| Recorded information |
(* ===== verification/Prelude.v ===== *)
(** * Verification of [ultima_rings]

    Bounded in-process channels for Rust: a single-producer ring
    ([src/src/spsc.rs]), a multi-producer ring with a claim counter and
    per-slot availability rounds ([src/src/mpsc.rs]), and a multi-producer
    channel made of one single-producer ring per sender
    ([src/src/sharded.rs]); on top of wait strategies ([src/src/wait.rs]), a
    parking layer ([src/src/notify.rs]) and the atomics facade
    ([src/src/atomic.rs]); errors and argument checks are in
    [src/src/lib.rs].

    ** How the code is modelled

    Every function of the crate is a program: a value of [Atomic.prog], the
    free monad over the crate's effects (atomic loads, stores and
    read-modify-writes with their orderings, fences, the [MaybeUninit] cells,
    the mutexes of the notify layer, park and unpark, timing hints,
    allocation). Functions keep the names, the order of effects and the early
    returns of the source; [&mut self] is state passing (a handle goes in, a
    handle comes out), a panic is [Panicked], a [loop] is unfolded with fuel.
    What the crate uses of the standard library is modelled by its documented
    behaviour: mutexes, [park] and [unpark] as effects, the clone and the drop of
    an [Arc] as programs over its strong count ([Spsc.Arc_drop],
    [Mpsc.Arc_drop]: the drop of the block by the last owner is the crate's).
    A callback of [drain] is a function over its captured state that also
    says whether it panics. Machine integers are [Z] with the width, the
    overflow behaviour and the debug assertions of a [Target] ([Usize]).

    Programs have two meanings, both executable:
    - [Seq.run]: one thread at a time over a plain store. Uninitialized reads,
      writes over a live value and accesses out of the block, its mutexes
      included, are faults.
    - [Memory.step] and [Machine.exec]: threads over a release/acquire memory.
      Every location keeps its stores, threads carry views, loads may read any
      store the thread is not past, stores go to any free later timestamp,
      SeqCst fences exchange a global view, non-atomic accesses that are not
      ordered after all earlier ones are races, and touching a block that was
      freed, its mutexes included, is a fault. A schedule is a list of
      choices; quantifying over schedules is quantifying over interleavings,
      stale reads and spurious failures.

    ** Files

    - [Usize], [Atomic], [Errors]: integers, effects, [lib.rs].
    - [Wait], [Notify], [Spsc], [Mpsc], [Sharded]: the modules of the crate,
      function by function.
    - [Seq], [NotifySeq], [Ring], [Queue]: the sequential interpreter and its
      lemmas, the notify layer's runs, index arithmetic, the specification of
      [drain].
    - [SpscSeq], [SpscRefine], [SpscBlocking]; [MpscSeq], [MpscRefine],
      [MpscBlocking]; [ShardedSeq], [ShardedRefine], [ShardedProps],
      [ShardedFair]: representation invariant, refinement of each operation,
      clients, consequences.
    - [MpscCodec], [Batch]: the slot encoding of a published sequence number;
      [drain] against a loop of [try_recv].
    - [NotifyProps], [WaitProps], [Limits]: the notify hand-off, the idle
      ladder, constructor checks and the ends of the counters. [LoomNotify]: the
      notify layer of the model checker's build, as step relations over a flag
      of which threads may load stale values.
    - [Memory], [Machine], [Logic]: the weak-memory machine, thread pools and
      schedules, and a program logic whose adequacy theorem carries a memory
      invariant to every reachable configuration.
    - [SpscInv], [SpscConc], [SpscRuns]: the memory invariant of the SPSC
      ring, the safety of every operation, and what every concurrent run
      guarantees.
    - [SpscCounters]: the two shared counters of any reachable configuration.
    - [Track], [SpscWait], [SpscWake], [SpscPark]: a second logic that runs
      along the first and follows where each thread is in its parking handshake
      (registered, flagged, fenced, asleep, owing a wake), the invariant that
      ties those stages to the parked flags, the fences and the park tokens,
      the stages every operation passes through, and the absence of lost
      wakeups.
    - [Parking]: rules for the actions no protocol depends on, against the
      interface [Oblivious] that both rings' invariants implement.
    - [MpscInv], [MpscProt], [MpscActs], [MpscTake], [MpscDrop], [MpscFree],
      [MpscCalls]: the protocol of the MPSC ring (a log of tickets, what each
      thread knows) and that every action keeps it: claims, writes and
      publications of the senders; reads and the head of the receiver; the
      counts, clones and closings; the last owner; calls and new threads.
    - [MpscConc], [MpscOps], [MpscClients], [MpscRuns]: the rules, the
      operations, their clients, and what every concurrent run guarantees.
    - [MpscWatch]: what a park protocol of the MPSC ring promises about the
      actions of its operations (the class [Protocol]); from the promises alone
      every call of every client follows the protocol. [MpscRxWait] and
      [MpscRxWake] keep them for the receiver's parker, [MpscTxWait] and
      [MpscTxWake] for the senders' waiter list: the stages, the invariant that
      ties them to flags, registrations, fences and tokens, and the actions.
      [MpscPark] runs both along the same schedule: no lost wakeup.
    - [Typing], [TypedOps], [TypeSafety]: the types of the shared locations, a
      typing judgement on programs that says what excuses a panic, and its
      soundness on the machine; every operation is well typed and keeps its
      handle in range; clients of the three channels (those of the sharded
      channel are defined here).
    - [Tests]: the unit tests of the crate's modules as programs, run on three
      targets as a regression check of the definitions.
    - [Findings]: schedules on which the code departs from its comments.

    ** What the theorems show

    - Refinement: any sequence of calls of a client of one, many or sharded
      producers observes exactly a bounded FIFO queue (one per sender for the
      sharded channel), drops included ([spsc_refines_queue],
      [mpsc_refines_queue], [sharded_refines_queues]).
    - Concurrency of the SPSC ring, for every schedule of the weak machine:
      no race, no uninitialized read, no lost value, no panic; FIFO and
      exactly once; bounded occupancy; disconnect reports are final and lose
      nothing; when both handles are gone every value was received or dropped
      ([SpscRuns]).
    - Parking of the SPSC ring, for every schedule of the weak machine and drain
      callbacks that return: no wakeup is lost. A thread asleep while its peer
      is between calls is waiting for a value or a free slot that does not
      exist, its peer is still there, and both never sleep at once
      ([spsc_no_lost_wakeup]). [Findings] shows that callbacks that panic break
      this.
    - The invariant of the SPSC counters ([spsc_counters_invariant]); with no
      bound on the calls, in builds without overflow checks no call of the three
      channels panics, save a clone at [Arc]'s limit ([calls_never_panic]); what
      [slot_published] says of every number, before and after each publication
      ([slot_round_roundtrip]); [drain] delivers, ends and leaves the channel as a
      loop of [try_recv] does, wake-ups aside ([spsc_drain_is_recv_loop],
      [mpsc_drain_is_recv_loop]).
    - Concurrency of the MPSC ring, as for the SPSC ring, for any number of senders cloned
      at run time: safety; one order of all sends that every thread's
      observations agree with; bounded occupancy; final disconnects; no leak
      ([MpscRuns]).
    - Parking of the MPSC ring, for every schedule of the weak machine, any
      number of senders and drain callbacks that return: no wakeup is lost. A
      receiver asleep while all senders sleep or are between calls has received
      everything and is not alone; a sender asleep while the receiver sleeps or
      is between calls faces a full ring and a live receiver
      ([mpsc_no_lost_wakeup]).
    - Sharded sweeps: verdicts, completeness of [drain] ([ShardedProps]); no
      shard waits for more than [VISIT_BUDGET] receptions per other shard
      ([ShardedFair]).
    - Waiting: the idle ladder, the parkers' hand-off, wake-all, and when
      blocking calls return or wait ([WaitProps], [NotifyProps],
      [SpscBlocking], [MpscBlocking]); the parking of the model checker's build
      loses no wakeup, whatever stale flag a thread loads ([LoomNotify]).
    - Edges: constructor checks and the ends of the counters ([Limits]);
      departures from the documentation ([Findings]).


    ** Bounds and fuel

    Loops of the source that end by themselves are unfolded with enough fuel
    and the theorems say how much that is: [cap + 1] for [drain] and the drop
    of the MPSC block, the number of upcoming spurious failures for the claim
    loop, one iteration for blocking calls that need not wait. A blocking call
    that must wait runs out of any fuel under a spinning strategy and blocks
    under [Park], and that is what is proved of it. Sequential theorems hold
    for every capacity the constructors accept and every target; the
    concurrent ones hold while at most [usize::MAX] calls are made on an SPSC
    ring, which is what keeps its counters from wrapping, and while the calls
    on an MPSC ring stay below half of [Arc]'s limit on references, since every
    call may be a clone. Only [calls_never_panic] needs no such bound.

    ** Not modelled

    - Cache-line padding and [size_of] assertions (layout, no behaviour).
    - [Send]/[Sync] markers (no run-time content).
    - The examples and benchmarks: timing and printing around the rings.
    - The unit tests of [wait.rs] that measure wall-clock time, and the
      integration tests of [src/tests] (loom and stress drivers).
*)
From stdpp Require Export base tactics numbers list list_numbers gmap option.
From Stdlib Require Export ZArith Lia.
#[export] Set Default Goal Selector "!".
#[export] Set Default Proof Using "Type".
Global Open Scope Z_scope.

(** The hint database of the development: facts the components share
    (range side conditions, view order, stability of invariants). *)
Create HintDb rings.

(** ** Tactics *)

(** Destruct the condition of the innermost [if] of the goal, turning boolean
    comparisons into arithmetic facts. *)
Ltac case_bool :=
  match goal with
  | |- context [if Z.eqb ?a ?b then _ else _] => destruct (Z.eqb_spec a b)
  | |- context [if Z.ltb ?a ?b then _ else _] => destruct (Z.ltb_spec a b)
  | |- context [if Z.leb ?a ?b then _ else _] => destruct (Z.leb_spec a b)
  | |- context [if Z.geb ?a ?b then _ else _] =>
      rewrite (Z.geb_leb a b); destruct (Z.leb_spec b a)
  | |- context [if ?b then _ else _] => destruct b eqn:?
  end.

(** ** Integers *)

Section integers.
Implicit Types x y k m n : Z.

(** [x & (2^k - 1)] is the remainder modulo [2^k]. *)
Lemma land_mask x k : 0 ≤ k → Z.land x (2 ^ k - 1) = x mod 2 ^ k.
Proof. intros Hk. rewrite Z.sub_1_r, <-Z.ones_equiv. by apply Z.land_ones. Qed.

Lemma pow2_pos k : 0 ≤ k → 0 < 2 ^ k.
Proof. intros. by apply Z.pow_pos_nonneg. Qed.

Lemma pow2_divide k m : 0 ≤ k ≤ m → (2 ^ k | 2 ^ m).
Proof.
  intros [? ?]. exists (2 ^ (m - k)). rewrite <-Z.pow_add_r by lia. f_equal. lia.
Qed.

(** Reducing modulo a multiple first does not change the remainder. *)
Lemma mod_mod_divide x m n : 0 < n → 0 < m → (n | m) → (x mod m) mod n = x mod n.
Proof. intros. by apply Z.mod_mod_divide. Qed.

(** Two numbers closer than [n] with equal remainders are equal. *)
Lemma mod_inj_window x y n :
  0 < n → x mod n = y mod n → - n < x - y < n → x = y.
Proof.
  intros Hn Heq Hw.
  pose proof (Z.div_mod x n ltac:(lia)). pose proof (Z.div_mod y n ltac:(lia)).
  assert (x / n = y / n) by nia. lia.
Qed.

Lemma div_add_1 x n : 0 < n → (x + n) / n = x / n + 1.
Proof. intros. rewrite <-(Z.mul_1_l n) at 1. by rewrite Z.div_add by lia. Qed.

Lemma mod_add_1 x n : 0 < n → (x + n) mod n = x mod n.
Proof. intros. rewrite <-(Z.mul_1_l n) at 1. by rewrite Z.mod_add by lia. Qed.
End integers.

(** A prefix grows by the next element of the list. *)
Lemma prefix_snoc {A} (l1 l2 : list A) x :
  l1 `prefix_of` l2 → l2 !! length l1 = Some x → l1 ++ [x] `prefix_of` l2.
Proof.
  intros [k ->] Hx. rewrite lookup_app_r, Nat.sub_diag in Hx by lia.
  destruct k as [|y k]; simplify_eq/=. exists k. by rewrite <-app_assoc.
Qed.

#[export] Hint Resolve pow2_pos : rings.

---

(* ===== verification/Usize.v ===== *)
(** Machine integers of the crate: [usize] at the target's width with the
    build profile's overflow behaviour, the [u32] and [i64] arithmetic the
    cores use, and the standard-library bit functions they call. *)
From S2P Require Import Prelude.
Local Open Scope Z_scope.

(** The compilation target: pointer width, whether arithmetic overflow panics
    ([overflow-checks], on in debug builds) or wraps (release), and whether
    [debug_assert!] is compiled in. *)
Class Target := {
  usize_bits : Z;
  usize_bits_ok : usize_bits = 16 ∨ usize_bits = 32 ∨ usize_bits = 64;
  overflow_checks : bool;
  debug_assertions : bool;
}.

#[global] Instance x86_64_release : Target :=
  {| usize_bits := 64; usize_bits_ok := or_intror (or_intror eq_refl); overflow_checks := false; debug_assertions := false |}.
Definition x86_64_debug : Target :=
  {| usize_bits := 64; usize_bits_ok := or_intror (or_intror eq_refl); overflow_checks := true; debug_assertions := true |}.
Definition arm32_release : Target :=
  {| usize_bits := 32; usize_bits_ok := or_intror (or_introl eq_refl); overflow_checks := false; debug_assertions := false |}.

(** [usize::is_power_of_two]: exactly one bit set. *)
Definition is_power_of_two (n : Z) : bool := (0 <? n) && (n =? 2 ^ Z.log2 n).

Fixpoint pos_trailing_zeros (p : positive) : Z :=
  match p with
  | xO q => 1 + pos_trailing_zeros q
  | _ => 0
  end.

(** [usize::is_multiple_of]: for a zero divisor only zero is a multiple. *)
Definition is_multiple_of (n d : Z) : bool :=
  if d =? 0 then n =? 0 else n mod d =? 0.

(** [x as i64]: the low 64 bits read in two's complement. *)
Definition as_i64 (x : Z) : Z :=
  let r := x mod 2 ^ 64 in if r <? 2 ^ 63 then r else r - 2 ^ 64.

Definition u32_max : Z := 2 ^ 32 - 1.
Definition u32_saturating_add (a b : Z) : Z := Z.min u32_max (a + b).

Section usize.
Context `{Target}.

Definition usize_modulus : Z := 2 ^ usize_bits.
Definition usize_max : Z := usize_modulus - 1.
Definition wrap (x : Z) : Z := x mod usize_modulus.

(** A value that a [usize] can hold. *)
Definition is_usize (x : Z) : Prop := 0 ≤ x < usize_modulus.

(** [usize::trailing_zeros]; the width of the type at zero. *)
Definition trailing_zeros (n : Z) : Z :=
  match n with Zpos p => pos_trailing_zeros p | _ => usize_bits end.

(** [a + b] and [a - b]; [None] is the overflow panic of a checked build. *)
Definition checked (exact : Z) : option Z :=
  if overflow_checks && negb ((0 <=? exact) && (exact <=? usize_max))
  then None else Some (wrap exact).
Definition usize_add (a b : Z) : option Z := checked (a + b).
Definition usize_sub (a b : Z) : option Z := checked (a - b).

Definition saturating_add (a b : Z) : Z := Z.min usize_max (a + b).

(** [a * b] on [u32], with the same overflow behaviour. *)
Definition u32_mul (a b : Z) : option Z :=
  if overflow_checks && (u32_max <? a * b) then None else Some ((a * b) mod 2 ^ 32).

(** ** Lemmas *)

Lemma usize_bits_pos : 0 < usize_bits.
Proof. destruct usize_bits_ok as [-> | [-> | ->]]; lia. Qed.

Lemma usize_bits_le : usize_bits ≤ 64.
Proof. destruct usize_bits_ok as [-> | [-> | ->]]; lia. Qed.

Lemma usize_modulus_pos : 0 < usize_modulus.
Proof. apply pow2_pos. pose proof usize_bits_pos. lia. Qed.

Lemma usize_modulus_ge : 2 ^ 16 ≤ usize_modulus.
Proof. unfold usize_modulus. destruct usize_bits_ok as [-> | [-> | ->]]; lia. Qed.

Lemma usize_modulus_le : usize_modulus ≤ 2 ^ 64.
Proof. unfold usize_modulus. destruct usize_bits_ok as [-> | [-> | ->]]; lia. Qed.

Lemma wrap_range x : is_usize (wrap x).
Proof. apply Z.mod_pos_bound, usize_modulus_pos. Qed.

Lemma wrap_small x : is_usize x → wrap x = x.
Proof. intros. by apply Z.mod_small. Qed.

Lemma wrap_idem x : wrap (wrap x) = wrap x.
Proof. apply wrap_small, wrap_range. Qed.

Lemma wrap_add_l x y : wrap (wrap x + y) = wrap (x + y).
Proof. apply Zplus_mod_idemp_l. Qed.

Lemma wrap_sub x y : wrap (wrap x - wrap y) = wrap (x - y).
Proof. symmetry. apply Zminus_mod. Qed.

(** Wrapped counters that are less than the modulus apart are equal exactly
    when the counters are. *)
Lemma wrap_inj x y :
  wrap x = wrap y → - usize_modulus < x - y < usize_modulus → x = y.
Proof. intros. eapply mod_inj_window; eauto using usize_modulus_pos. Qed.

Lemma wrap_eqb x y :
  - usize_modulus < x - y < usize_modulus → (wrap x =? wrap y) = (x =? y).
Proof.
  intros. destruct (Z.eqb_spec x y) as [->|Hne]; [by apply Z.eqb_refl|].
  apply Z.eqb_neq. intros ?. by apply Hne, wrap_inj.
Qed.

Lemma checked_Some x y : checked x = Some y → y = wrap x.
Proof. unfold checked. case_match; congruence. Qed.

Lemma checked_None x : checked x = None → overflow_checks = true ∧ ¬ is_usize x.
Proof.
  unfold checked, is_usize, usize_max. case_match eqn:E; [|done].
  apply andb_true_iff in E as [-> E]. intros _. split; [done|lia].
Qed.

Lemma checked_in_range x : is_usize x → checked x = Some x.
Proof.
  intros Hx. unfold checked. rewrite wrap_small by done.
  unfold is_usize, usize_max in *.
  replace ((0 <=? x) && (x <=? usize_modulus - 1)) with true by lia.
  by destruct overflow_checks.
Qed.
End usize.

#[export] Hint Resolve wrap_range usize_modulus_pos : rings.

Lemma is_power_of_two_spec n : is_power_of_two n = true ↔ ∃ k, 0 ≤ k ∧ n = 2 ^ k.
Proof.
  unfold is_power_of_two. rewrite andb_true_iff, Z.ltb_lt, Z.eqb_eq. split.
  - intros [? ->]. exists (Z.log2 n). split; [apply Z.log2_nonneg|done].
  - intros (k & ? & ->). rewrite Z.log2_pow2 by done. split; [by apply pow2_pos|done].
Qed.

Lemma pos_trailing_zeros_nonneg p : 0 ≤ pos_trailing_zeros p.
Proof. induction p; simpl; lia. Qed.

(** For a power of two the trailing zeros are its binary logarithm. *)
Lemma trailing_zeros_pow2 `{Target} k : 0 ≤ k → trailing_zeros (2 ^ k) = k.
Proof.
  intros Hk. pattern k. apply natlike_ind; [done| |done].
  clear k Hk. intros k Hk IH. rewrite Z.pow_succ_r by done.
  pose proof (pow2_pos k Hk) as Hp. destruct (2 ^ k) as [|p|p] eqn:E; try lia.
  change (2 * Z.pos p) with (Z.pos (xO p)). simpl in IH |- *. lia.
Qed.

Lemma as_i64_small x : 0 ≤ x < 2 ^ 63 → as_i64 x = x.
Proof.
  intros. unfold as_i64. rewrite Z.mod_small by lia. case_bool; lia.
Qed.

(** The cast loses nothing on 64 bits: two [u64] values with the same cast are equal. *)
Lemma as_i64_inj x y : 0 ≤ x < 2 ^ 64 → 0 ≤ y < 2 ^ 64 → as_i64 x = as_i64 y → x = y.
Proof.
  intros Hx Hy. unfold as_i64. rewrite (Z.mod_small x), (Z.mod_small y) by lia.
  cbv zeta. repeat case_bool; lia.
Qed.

| Your task |
Would you please copy exactly the part of the entries above that begins at the line containing "#[global] Instance x86_64_release" and ends at the line containing "(** [usize::is_power_of_two]: exactly", both lines included?

| Reply to the task |
#[global] Instance x86_64_release : Target :=
  {| usize_bits := 64; usize_bits_ok := or_intror (or_intror eq_refl); overflow_checks := false; debug_assertions := false |}.
Definition x86_64_debug : Target :=
  {| usize_bits := 64; usize_bits_ok := or_intror (or_intror eq_refl); overflow_checks := true; debug_assertions := true |}.
Definition arm32_release : Target :=
  {| usize_bits := 32; usize_bits_ok := or_intror (or_introl eq_refl); overflow_checks := false; debug_assertions := false |}.

(** [usize::is_power_of_two]: exactly one bit set. *)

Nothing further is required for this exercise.